In a suitably mysterious little back room of The Castle pub in Manchester’s Northern Quarter, the band amble into their brisk, bluesy first number, living up to that glorious image you just got in your head when you said ‘Treetop Flyers’ aloud to yourself. If you didn’t, shame, you missed out. Try putting that Planet Dinosaur episode with the feathered raptors on mute while you stream some soundclouds of the band. It’s a poor substitute for catching this crazily talented band live in concert, but hey, it’s half an hour.

The band are briefly let down by an acoustic pick-up failure two songs in, but we hardly mind; rather than attempt to bemuse us with some touring yarn, the rest of the band slip into a little blues jam to pass the time. When they do get the setlist back on track, it’s with barnstormer ‘Things Will Change‘, played fast and tight and flawless. Elegantly harmonised heartbreaker ‘It’s About Time‘ soon follows, lending us a moment to reflect on the folkier things in life.

While we’ve got that moment, let’s take a good left-to-right look at this band up on stage. Sam Beer plays esoteric guitar licks every bit his own, growling and squealing his way around the fretboard with effortless ease. Tomer Danan has tricks and drumstricks up his sleeve, keeping the beat with plenty of swing to spare.

Reid Morrison is the unmistakeable lead voice in those sublime four part harmonies, charging headlong into the core of these songs with a battered, well-worn acoustic guitar. Almost surprisingly for an Americana-inspired band, Morrison sings in his native British accent, lending his words that extra bit more validity. Those fingers racing up and down the bass guitar belong to Matthew Staritt, ready for any time signature you care to throw at him. Laurie Sherman trades lead and rhythm guitar parts with Beer as quick as a tennis ball changes sides of the court.

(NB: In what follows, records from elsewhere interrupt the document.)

(** X4.  When the first loaded instance is an object with a string name
    and there is no tree ([undefined]/[null]), a request throws at that
    plugin, when it reads [ast.span]: the plugin's line is printed, nothing
    reaches the sink. *)
Theorem hostRequest_without_ast ast d rest h :
  nullish ast = true →
  string_named d →
  PluginHost.hostRequest ast (mkHost (Instance d :: rest) h)
  = (Throw no_span_error,
     extend [[Lit "Got AST for "; Hole (VStr "...")];
             running_line (VStr "...") (name d)] []
            (mkHost (Instance d :: rest) h)).
Proof.
  intros Hast Hname. apply hostRequest_from_loop; simpl.
  apply effect_bind_throw. by apply effect_each_instance_no_ast.
Qed.

(** X5.  With loaded instances whose names are strings (or that are
    [undefined]/[null]), the sink is never cleared and a request does not
    look at it: after two requests it holds what it held before, then what
    the first adds, then what the second would have added on its own. *)
Theorem requests_accumulate ast1 ast2 st :
  Forall plain (loadedPlugins st) →
  ∃ ds1 ds2,
    diagnostics (heap (run (PluginHost.hostRequest ast1) st)) = diagnostics (heap st) ++ ds1
    ∧ diagnostics (heap (run (PluginHost.hostRequest ast2) st)) = diagnostics (heap st) ++ ds2
    ∧ diagnostics (heap (run (PluginHost.hostRequest ast2)
                           (run (PluginHost.hostRequest ast1) st)))
      = diagnostics (heap st) ++ ds1 ++ ds2.
Proof.
  intros Hplain.
  destruct (loop_cases ast1 (VStr "...") (loadedPlugins st) eq_refl Hplain)
    as (c1 & o1 & ds1 & Hloop1 & _).
  destruct (loop_cases ast2 (VStr "...") (loadedPlugins st) eq_refl Hplain)
    as (c2 & o2 & ds2 & Hloop2 & _).
  pose proof (hostRequest_from_loop ast1 st c1 o1 ds1 Hloop1) as H1.
  pose proof (hostRequest_from_loop ast2 st c2 o2 ds2 Hloop2) as H2.
  pose proof (hostRequest_from_loop ast2
                (extend ([Lit "Got AST for "; Hole (VStr "...")] :: o1) ds1 st)
                c2 o2 ds2 Hloop2) as H3.
  exists ds1, ds2. unfold run. rewrite H1; simpl. rewrite H2, H3; simpl.
  by rewrite (assoc_L (++)).
Qed.

(** ** The other texts *)

(** X6.  The text that prints the tree and the current one differ only in
    what they print: given a context object whose [filename] is primitive
    and whose [ast] holds no function, and loaded instances whose names are
    strings (or that are [undefined]/[null]), the first completes as the
    second does on [ctx.ast], and hands the same diagnostics to the sink. *)
Theorem PluginHostPrint_agrees_with_PluginHost ctx st :
  nullish ctx = false →
  primitive (prop_of ctx "filename") = true →
  code_free (prop_of ctx "ast") = true →
  Forall plain (loadedPlugins st) →
  completion (PluginHostPrint.hostRequest ctx) st
    = completion (PluginHost.hostRequest (prop_of ctx "ast")) st
  ∧ diagnostics (heap (run (PluginHostPrint.hostRequest ctx) st))
    = diagnostics (heap (run (PluginHost.hostRequest (prop_of ctx "ast")) st)).
Proof.
  intros Hctx Hfile Htree Hplain.
  destruct (loop_cases (prop_of ctx "ast") (VStr "...") (loadedPlugins st) eq_refl Hplain)
    as (c & out & ds & Hloop & _ & _ & _ & Hother).
  destruct (Hother (prop_of ctx "filename") Hfile) as (out' & Hloop').
  pose proof (hostRequest_from_loop _ st c out ds Hloop) as Hnow.
  assert (PluginHostPrint.hostRequest ctx st
          = (c, extend ([Lit "Got AST for "; Hole (prop_of ctx "filename"); Lit ": ";
                         Json (prop_of ctx "ast") (Some 4)] :: out') ds st)) as Hthen.
  { unfold PluginHostPrint.hostRequest.
    rewrite (run_step _ _ _ _ _ _ (effect_get_prop ctx "filename" Hctx)); cbv beta.
    rewrite (run_step _ _ _ _ _ _ (effect_get_prop ctx "ast" Hctx)); cbv beta.
    rewrite (run_step _ _ _ _ _ _ (effect_interpolate _ Hfile)); cbv beta.
    rewrite (run_step _ _ _ _ _ _ (effect_stringify _ (Some 4) Htree)); cbv beta.
    rewrite (run_step _ _ _ _ _ _ (effect_print _)); cbv beta.
    rewrite run_gets, !extend_extend; simpl.
    change (λ plugin, _)
      with (PluginHost.each_plugin (prop_of ctx "ast") (prop_of ctx "filename")).
    rewrite Hloop'. by rewrite extend_extend. }
  unfold completion, run. by rewrite Hnow, Hthen.
Qed.

(** X7.  The text that passes [ast.span.start] and [ast.span.end]: given a
    context object whose [filename] is primitive and whose [ast] is not
    [undefined]/[null], and object instances whose names are strings, it
    completes normally, prints one line per plugin and nothing else, and
    hands the sink one diagnostic per plugin carrying the root's own [start]
    and [end] when the root's [span] is truthy, none otherwise. *)
Theorem PluginHostSpan_reports_span_or_nothing ctx descs h :
  nullish ctx = false →
  primitive (prop_of ctx "filename") = true →
  nullish (prop_of ctx "ast") = false →
  Forall string_named descs →
  PluginHostSpan.hostRequest ctx (mkHost (Instance <$> descs) h)
  = (Normal tt,
     extend (running_line (prop_of ctx "filename") ∘ name <$> descs)
            (if truthy (prop_of (prop_of ctx "ast") "span")
             then span_diagnostic (prop_of (prop_of ctx "ast") "span") ∘ name <$> descs
             else [])
            (mkHost (Instance <$> descs) h)).
Proof.
  intros Hctx Hfile Hast Hnames.
  assert (effect_of (for_of (Instance <$> descs)
              (PluginHostSpan.each_plugin (prop_of ctx "ast") (prop_of ctx "filename")))
            (Normal tt)
            (running_line (prop_of ctx "filename") ∘ name <$> descs)
            (if truthy (prop_of (prop_of ctx "ast") "span")
             then span_diagnostic (prop_of (prop_of ctx "ast") "span") ∘ name <$> descs
             else [])) as Hloop.
  { induction Hnames as [|d descs Hd Hnames IH]; simpl.
    - destruct (truthy _); apply effect_ret.
    - eapply effect_step;
        [by apply effect_each_instance_span | reflexivity | | apply IH].
      by destruct (truthy _). }
  unfold PluginHostSpan.hostRequest.
  rewrite (run_step _ _ _ _ _ _ (effect_get_prop ctx "filename" Hctx)); cbv beta.
  rewrite (run_step _ _ _ _ _ _ (effect_get_prop ctx "ast" Hctx)); cbv beta.
  rewrite run_gets, !extend_extend; simpl.
  rewrite Hloop. by rewrite extend_extend.
Qed.

(** X8.  The server text that reports does not look at the tree's span:
    given a context object whose [filename] is primitive and whose [ast]
    holds no function (it may be [null] or missing), and object instances
    whose names are strings, it completes normally and hands the sink one
    four-argument diagnostic per plugin, in order. *)
Theorem PluginServer_reports_for_every_plugin ctx descs h :
  nullish ctx = false →
  primitive (prop_of ctx "filename") = true →
  code_free (prop_of ctx "ast") = true →
  Forall string_named descs →
  PluginServer.serverRequest ctx (mkHost (Instance <$> descs) h)
  = (Normal tt,
     extend ([Lit "Got AST for "; Hole (prop_of ctx "filename"); Lit ": ";
              Json (prop_of ctx "ast") None]
               :: (running_line (prop_of ctx "filename") ∘ name <$> descs))
            (server_diagnostic ∘ name <$> descs)
            (mkHost (Instance <$> descs) h)).
Proof.
  intros Hctx Hfile Htree Hnames. unfold PluginServer.serverRequest.
  rewrite (run_step _ _ _ _ _ _ (effect_get_prop ctx "filename" Hctx)); cbv beta.
  rewrite (run_step _ _ _ _ _ _ (effect_get_prop ctx "ast" Hctx)); cbv beta.
  rewrite (run_step _ _ _ _ _ _ (effect_interpolate _ Hfile)); cbv beta.
  rewrite (run_step _ _ _ _ _ _ (effect_stringify _ None Htree)); cbv beta.
  rewrite (run_step _ _ _ _ _ _ (effect_print _)); cbv beta.
  rewrite run_gets, !extend_extend; simpl.
  rewrite (effect_server_loop (prop_of ctx "filename") descs Hfile Hnames).
  by rewrite extend_extend.
Qed.

(** X9.  The earliest server text only prints: when the argument is
    [undefined]/[null] or its [filename] is primitive, and the loaded
    instances have string names (or are [undefined]/[null]), then, returning
    or throwing, it leaves the loaded plugins, the context and the sink as
    they were and only adds lines to the output. *)
Theorem PluginServerQuiet_only_prints request st :
  nullish request = true ∨ primitive (prop_of request "filename") = true →
  Forall plain (loadedPlugins st) →
  loadedPlugins (run (PluginServerQuiet.serverRequest request) st) = loadedPlugins st
  ∧ context (heap (run (PluginServerQuiet.serverRequest request) st)) = context (heap st)
  ∧ diagnostics (heap (run (PluginServerQuiet.serverRequest request) st))
    = diagnostics (heap st)
  ∧ console (heap st) `prefix_of`
      console (heap (run (PluginServerQuiet.serverRequest request) st)).
Proof.
  intros Hreq Hplain.
  assert (∃ c out, PluginServerQuiet.serverRequest request st = (c, extend out [] st))
    as (c & out & Hrun).
  { unfold PluginServerQuiet.serverRequest.
    destruct (nullish request) eqn:Hnull.
    - rewrite (run_step_throw _ _ _ _ _ _ (effect_get_prop_nullish request "filename" Hnull)).
      by eexists _, _.
    - destruct Hreq as [[=]|Hfile].
      rewrite (run_step _ _ _ _ _ _ (effect_get_prop request "filename" Hnull)); cbv beta.
      rewrite run_gets; simpl.
      destruct (quiet_loop_effect (prop_of request "filename") (loadedPlugins st)
                  Hfile Hplain) as (c & out & Hloop).
      rewrite Hloop, extend_extend. by eexists _, _. }
  unfold run. rewrite Hrun; simpl. rewrite app_nil_r.
  repeat split. by eexists.
Qed.

(** X10.  The four texts that take a context or an argument object throw
    when it is [undefined]/[null], before anything is printed or reported,
    also when no plugin is loaded: the store is left as it was. *)
Theorem requests_without_context_change_nothing ctx st :
  nullish ctx = true →
  PluginServer.serverRequest ctx st
    = (Throw (TypeError "Cannot read properties of undefined or null: filename"), st)
  ∧ PluginHostPrint.hostRequest ctx st
    = (Throw (TypeError "Cannot read properties of undefined or null: filename"), st)
  ∧ PluginHostSpan.hostRequest ctx st
    = (Throw (TypeError "Cannot read properties of undefined or null: filename"), st)
  ∧ PluginServerQuiet.serverRequest ctx st
    = (Throw (TypeError "Cannot read properties of undefined or null: filename"), st).
Proof. by destruct ctx. Qed.

(** ** Initialisation, further *)

(** X11.  When [hostInit] returns, the last line it printed gives the length of
    the whole list, the plugins of earlier calls included. *)
Theorem hostInit_reports_total_count import paths st :
  completion (PluginHost.hostInit import paths) st = Normal tt →
  last (console (heap (run (PluginHost.hostInit import paths) st)))
  = Some (loaded_line (length (loadedPlugins (run (PluginHost.hostInit import paths) st)))).
Proof.
  unfold PluginHost.hostInit, init, completion, run, mbind, js_bind.
  destruct (for_of paths _ st) as [[[]|e] s]; simpl; [|done].
  intros _. by rewrite last_snoc.
Qed.

(** X12.  When every path loads without touching the store, [hostInit] registers
    one instance per path, in the order of the paths and without looking for
    duplicates, after the instances already there, and prints the new
    length. *)
Theorem hostInit_registers_in_order import (g : string → PluginInstance) paths st :
  (∀ path s, path ∈ paths → load import path s = (Normal (g path), s)) →
  PluginHost.hostInit import paths st
  = (Normal tt,
     mkHost (loadedPlugins st ++ (g <$> paths))
       (with_console
          (λ out, out ++ [loaded_line (length (loadedPlugins st ++ (g <$> paths)))])
          (heap st))).
Proof.
  unfold PluginHost.hostInit. revert st.
  induction paths as [|path paths IH]; intros st Hload.
  - rewrite init_nil; simpl. by rewrite app_nil_r.
  - rewrite init_step, (Hload path st) by apply list_elem_of_here.
    rewrite IH by (intros p s Hp; apply Hload; by apply list_elem_of_further).
    simpl. by rewrite <-!(assoc_L (++)).
Qed.

(** ** [plugin1.js] under this host *)

(** X13.  With [plugin1.js] as the only module, whatever calls were made into the
    host ([hostInit] and requests, in any number and order), the context is
    still empty and the plugin's [onEnd], were it called then, with any
    arguments, would throw: [context.addDiagnostics] is not a function. *)
Theorem plugin1_onEnd_cannot_succeed call calls args :
  context (heap (session (plugin1_import call) calls PluginHost.start)) = ∅
  ∧ Plugin1.onEnd call args (heap (session (plugin1_import call) calls PluginHost.start))
    = (Throw (TypeError "context.addDiagnostics is not a function"),
       heap (session (plugin1_import call) calls PluginHost.start)).
Proof.
  assert (context (heap (session (plugin1_import call) calls PluginHost.start)) = ∅) as Hctx.
  { rewrite session_same_context;
      [done | apply plugin1_import_context | apply plugin1_import_quiet
      | apply plugin1_import_plain | constructor]. }
  split; [done |].
  unfold Plugin1.onEnd, mbind, js_bind, gets; simpl. by rewrite Hctx.
Qed.

End Requests.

Any number of bands are riding high on the current folk revival, so what’s new about Treetop Flyers? Nothing and everything, is the annoying answer. You can hear the country fuzz of Neil Young and the savage wilderness echoes of ‘Desperado‘-era Eagles buzzing around in their sound, but there’s something altogether different driving it. Their output is so upbeat, so filled with that hope and promise uncommon to their contemporaries that they find the direct route to their audience more or less unguarded.

That audience clearly sees something in Treetop Flyers; more and more cram into the limited space as the set goes on and the room gets hotter and hotter. Staritt finally casts his pilgrim hat aside; he’s about to do the same for Morrison, who protests he has terrible hat hair. Beat. Staritt whips off the hat anyway. Morrison grins, and with all the warmth and affection of an old schoolmaster recommending a former pupil for his first job, he points to his bandmate: “You know what…this guy is a real dick.”

The band wrap up the hour-long set with the supremely dance-worthy ‘Riverside‘, shaking the room with a brusque, shuffling beat. Too soon, it’s all over, and we’ve barely had time to learn all those words we want to hear again. Not to worry. This is a band on the up and up. Chances are we’ll be hearing more from Treetop Flyers sooner than we might hope.